━━━━━ DATASET ENTRIES ━━━━━

(** The device rejects the parameter of this write: the exception reaches
    the [finally], whose release ends the call and frees the lock. *)
Lemma write_releases_witness :
  let run := exec 3 1 demo_world
               (Running (write demo_self "" (2 : @Value demo_vendor) false)) in
  run.2 = [EvAcquire true (CInt 30) (Ret true); EvBegin (OpSet "" 2);
           EvEnd (OpSet "" 2) (Raise (VendorError 1))] ∧
  ∃ w' th',
    step 1 run.1.1 run.1.2 = Some (w', th', EvRelease (Ret tt)) ∧
    result th' = Some (Raise (VendorError 1)) ∧ lock w' = None.
Proof.
  intros run. split; [reflexivity|].
  eexists _, _. split; [reflexivity|]. split; [reflexivity|].
  eapply (write_releases 1 demo_self "" (2 : @Value demo_vendor) false
            run.2 run.1.2 _ run.1.1).
  - apply exec_lsteps.
  - reflexivity.
  - by eexists.
Defined.

(** Thread 1 calls [write], or calls [update], while thread 0 holds the
    lock: the three steps of the timed-out caller, for each of the two. *)
Lemma timed_out_caller_releases_witness :
  (∃ th1 th2,
     step 1 demo_world_held
       (Running (write demo_self "ID_Ba_Hz_akt" (1 : @Value demo_vendor) false)) =
       Some (demo_world_held, th1, EvAcquire true (CInt 30) (Ret false)) ∧
     (∀ wa, step 1 wa th1 =
              Some (add_warning write_warning
                      [LStr "ID_Ba_Hz_akt"; LVal 1; LCfg (CInt 30)] wa, th2,
                    EvWarning write_warning
                      [LStr "ID_Ba_Hz_akt"; LVal 1; LCfg (CInt 30)])) ∧
     (∀ wb holder', lock wb = Some holder' →
        step 1 wb th2 =
          Some (set_lock None wb, Running (Pure tt), EvRelease (Ret tt))) ∧
     (∀ wb, lock wb = None →
        step 1 wb th2 = Some (wb, Running (Throw RuntimeError),
                              EvRelease (Raise RuntimeError)))) ∧
  (∃ th1 th2,
     step 1 demo_world_held (Running (update demo_self false)) =
       Some (demo_world_held, th1, EvAcquire true (CInt 30) (Ret false)) ∧
     (∀ wa, step 1 wa th1 =
              Some (add_warning update_warning [LCfg (CInt 30)] wa, th2,
                    EvWarning update_warning [LCfg (CInt 30)])) ∧
     (∀ wb holder', lock wb = Some holder' →
        step 1 wb th2 =
          Some (set_lock None wb, Running (Pure tt), EvRelease (Ret tt))) ∧
     (∀ wb, lock wb = None →
        step 1 wb th2 = Some (wb, Running (Throw RuntimeError),
                              EvRelease (Raise RuntimeError)))).
Proof.
  split.
  - apply (timed_out_caller_releases 1 0 demo_self
             (CallWrite "ID_Ba_Hz_akt" (1 : @Value demo_vendor) false)
             demo_world_held 30);
      [reflexivity | reflexivity | reflexivity | discriminate].
  - apply (timed_out_caller_releases 1 0 demo_self (CallUpdate false)
             demo_world_held 30);
      [reflexivity | reflexivity | reflexivity | discriminate].
Defined.

Lemma demo_keys_distinct : NoDup (f_key <$> DOMAIN_SCHEMA).
Proof. apply (bool_decide_unpack _). exact I. Qed.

━━━━━

## TASK REQUIREMENTS
Nothing but a number is wanted: report how many lines in the entries above contain the string "eexists".

## RESULT
2